▶ _Task objective_:
Word for word, please restate the lines from the beginning of the data through the line in which "Definition humanize_nanos (nanos" appears.
Segment Start: Provided material
(* ===== verification/Ir.v ===== *)
(** * The query IR  (crates/flowsketch-ir/src/logical.rs and physical.rs)

    What an operator asked for ([LogicalQuery]) and the sketch configuration the
    planner chose ([PhysicalSketch]), with the executable parts of both: window
    arithmetic, event filters, alert thresholds, memory estimates and labels. *)
From S2P Require Import Prelude Bytes F64 Event.

(** ** logical.rs *)

Record WindowSpec := mkWindow { size_nanos : Z; slide_nanos : Z }.

Definition tumbling (size : Z) : WindowSpec := {| size_nanos := size; slide_nanos := size |}.

(** A division by a zero slide panics. *)
Definition bucket_count {E} (w : WindowSpec) : outcome E Z :=
  if slide_nanos w =? 0 then Panic else Ok (Z.max (size_nanos w / slide_nanos w) 1).

Definition decimal_string (n : Z) : string := string_of_bytes (to_string n).

Definition humanize_nanos (nanos : Z) : string :=
  if (nanos mod 3600000000000 =? 0) && (3600000000000 <=? nanos)
  then (decimal_string (nanos / 3600000000000) +:+ "h")
  else if (nanos mod 60000000000 =? 0) && (120000000000 <=? nanos)
  then (decimal_string (nanos / 60000000000) +:+ "m")
  else if nanos mod 1000000000 =? 0 then (decimal_string (nanos / 1000000000) +:+ "s")
  else if nanos mod 1000000 =? 0 then (decimal_string (nanos / 1000000) +:+ "ms")
  else (decimal_string nanos +:+ "ns").

Record ErrorSpec := mkError { epsilon : f64; delta : f64 }.
Definition ErrorSpec_default : ErrorSpec :=
  {| epsilon := f_lit 1 1000; delta := f_lit 1 100 |}.

Inductive Measure :=
  | Count
  | Sum (value : Field)
  | HeavyHitters (value : Field) (limit : Z)
  | DistinctCount (field : Field)
  | Entropy (field : Field)
  | Quantile (field : Field) (q : f64).

Definition Measure_name (m : Measure) : string :=
  match m with
  | Count => "count"
  | Sum _ => "sum"
  | HeavyHitters _ _ => "heavy_hitters"
  | DistinctCount _ => "distinct_count"
  | Entropy _ => "entropy"
  | Quantile _ _ => "quantile"
  end.

Record Predicate := mkPredicate {
  pr_protocol : option Z;
  dst_ports : list Z;
  src_ports : list Z;
  interfaces : list Z;
}.

(** [!v.is_empty() && !v.contains(&x)] *)
Definition excluded (v : list Z) (x : Z) : bool :=
  negb (bool_decide (v = [])) && negb (existsb (Z.eqb x) v).

Definition matches (p : Predicate) (e : FlowEvent) : bool :=
  if match pr_protocol p with Some proto => negb (protocol e =? proto) | None => false end
  then false
  else if excluded (dst_ports p) (dst_port e) then false
  else if excluded (src_ports p) (src_port e) then false
  else if excluded (interfaces p) (interface_index e) then false
  else true.

Definition Predicate_is_empty (p : Predicate) : bool :=
  bool_decide (pr_protocol p = None) && bool_decide (dst_ports p = []) &&
  bool_decide (src_ports p = []) && bool_decide (interfaces p = []).

Record AlertSpec := mkAlert { gt : option f64; lt : option f64 }.

Definition fires (a : AlertSpec) (value : f64) : bool :=
  default false ((λ t, f_ltb t value) <$> gt a) ||
  default false ((λ t, f_ltb value t) <$> lt a).

Definition AlertSpec_is_empty (a : AlertSpec) : bool :=
  match gt a, lt a with None, None => true | _, _ => false end.

Record ExportSpec := mkExport { prometheus : bool; max_series : Z }.
Definition ExportSpec_default : ExportSpec := {| prometheus := true; max_series := 1000 |}.

Record LogicalQuery := mkQuery {
  q_name : string;
  filter : Predicate;
  group_by : list Field;
  measure : Measure;
  window : WindowSpec;
  error : ErrorSpec;
  alert : AlertSpec;
  export : ExportSpec;
  max_memory_bytes : Z;
}.

(** ** physical.rs *)

Inductive PhysicalSketch :=
  | PCountMin (width depth : Z) (conservative_update : bool)
  | PCountSketch (width depth : Z)
  | PSpaceSaving (capacity : Z)
  | PMisraGries (capacity : Z)
  | PHyperLogLog (precision : Z)
  | PHllMap (max_keys precision : Z)
  | PKll (k : Z)
  | PComposite (stages : list PhysicalSketch).

(** [l.join(sep)] *)
Fixpoint join_strings (sep : string) (l : list string) : string :=
  match l with
  | [] => ""
  | [x] => x
  | x :: l => (x +:+ sep +:+ join_strings sep l)
  end.

Fixpoint algorithm_name (s : PhysicalSketch) : string :=
  match s with
  | PCountMin _ _ _ => "count-min"
  | PCountSketch _ _ => "count-sketch"
  | PSpaceSaving _ => "spacesaving"
  | PMisraGries _ => "misra-gries"
  | PHyperLogLog _ => "hll"
  | PHllMap _ _ => "hllmap"
  | PKll _ => "kll"
  | PComposite stages => join_strings "+" (map algorithm_name stages)
  end.

Definition HASH_ENTRY_OVERHEAD : Z := 48.
Definition EVICTION_HEAP_ENTRY_OVERHEAD : Z := 32.
Definition SPACE_SAVING_ENTRY_OVERHEAD : Z := 192.

Fixpoint estimated_memory_bytes (key_bytes : Z) (s : PhysicalSketch) : Z :=
  match s with
  | PCountMin width depth _ => (width *ʷ depth) *ʷ 8 +ʷ 64
  | PCountSketch width depth => (width *ʷ depth) *ʷ 8 +ʷ 64
  | PSpaceSaving capacity => capacity *ʷ (key_bytes +ʷ SPACE_SAVING_ENTRY_OVERHEAD) +ʷ 128
  | PMisraGries capacity => capacity *ʷ (key_bytes +ʷ 16 +ʷ HASH_ENTRY_OVERHEAD) +ʷ 64
  | PHyperLogLog precision => shl64 1 precision +ʷ 64
  | PHllMap max_keys precision =>
      max_keys *ʷ (shl64 1 precision +ʷ 2 *ʷ key_bytes +ʷ HASH_ENTRY_OVERHEAD
                   +ʷ EVICTION_HEAP_ENTRY_OVERHEAD) +ʷ 64
  | PKll k => k *ʷ 3 *ʷ 8 +ʷ 64
  | PComposite stages => foldl wadd64 0 (map (estimated_memory_bytes key_bytes) stages)
  end.

Definition bool_string (b : bool) : string := if b then "true" else "false".

Fixpoint describe (s : PhysicalSketch) : string :=
  match s with
  | PCountMin width depth conservative_update =>
      ("CountMin(width=" +:+ decimal_string width +:+ ", depth=" +:+ decimal_string depth
       +:+ ", conservative=" +:+ bool_string conservative_update +:+ ")")
  | PCountSketch width depth =>
      ("CountSketch(width=" +:+ decimal_string width +:+ ", depth=" +:+ decimal_string depth
       +:+ ")")
  | PSpaceSaving capacity => ("SpaceSaving(capacity=" +:+ decimal_string capacity +:+ ")")
  | PMisraGries capacity => ("MisraGries(capacity=" +:+ decimal_string capacity +:+ ")")
  | PHyperLogLog precision => ("HyperLogLog(precision=" +:+ decimal_string precision +:+ ")")
  | PHllMap max_keys precision =>
      ("HLLMap(max_keys=" +:+ decimal_string max_keys +:+ ", precision="
       +:+ decimal_string precision +:+ ")")
  | PKll k => ("KLL(k=" +:+ decimal_string k +:+ ")")
  | PComposite stages => ("Composite[" +:+ join_strings " + " (map describe stages) +:+ "]")
  end.

Example humanize_test : humanize_nanos 60000000000 = "60s".
Proof. vm_compute. reflexivity. Qed.
Example describe_test :
  describe (PComposite [PSpaceSaving 256; PKll 8]) =
    "Composite[SpaceSaving(capacity=256) + KLL(k=8)]".
Proof. vm_compute. reflexivity. Qed.

(** A filter accepts exactly the events that satisfy all of its constraints. *)
Lemma matches_iff p e :
  matches p e = true ↔
    (∀ x, pr_protocol p = Some x → protocol e = x) ∧
    (dst_ports p = [] ∨ dst_port e ∈ dst_ports p) ∧
    (src_ports p = [] ∨ src_port e ∈ src_ports p) ∧
    (interfaces p = [] ∨ interface_index e ∈ interfaces p).
Proof.
  assert (∀ v x, excluded v x = false ↔ v = [] ∨ x ∈ v) as He.
  { intros v x. unfold excluded. case_bool_decide as Hv; cbn; [naive_solver|].
    rewrite negb_false_iff, existsb_exists. split.
    - intros (y & Hy & ->%Z.eqb_eq). right. by apply list_elem_of_In.
    - intros [?|Hx]; [done|]. exists x. rewrite Z.eqb_refl. by rewrite <- list_elem_of_In. }
  unfold matches. rewrite <- !He.
  destruct (pr_protocol p) as [x|]; [destruct (Z.eqb_spec (protocol e) x)|];
    destruct (excluded (dst_ports p) _), (excluded (src_ports p) _), (excluded (interfaces p) _);
    naive_solver.
Qed.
Segment End: Provided material
▶ _Exercise answer_:
(* ===== verification/Ir.v ===== *)
(** * The query IR  (crates/flowsketch-ir/src/logical.rs and physical.rs)

    What an operator asked for ([LogicalQuery]) and the sketch configuration the
    planner chose ([PhysicalSketch]), with the executable parts of both: window
    arithmetic, event filters, alert thresholds, memory estimates and labels. *)
From S2P Require Import Prelude Bytes F64 Event.

(** ** logical.rs *)

Record WindowSpec := mkWindow { size_nanos : Z; slide_nanos : Z }.

Definition tumbling (size : Z) : WindowSpec := {| size_nanos := size; slide_nanos := size |}.

(** A division by a zero slide panics. *)
Definition bucket_count {E} (w : WindowSpec) : outcome E Z :=
  if slide_nanos w =? 0 then Panic else Ok (Z.max (size_nanos w / slide_nanos w) 1).

Definition decimal_string (n : Z) : string := string_of_bytes (to_string n).

Definition humanize_nanos (nanos : Z) : string :=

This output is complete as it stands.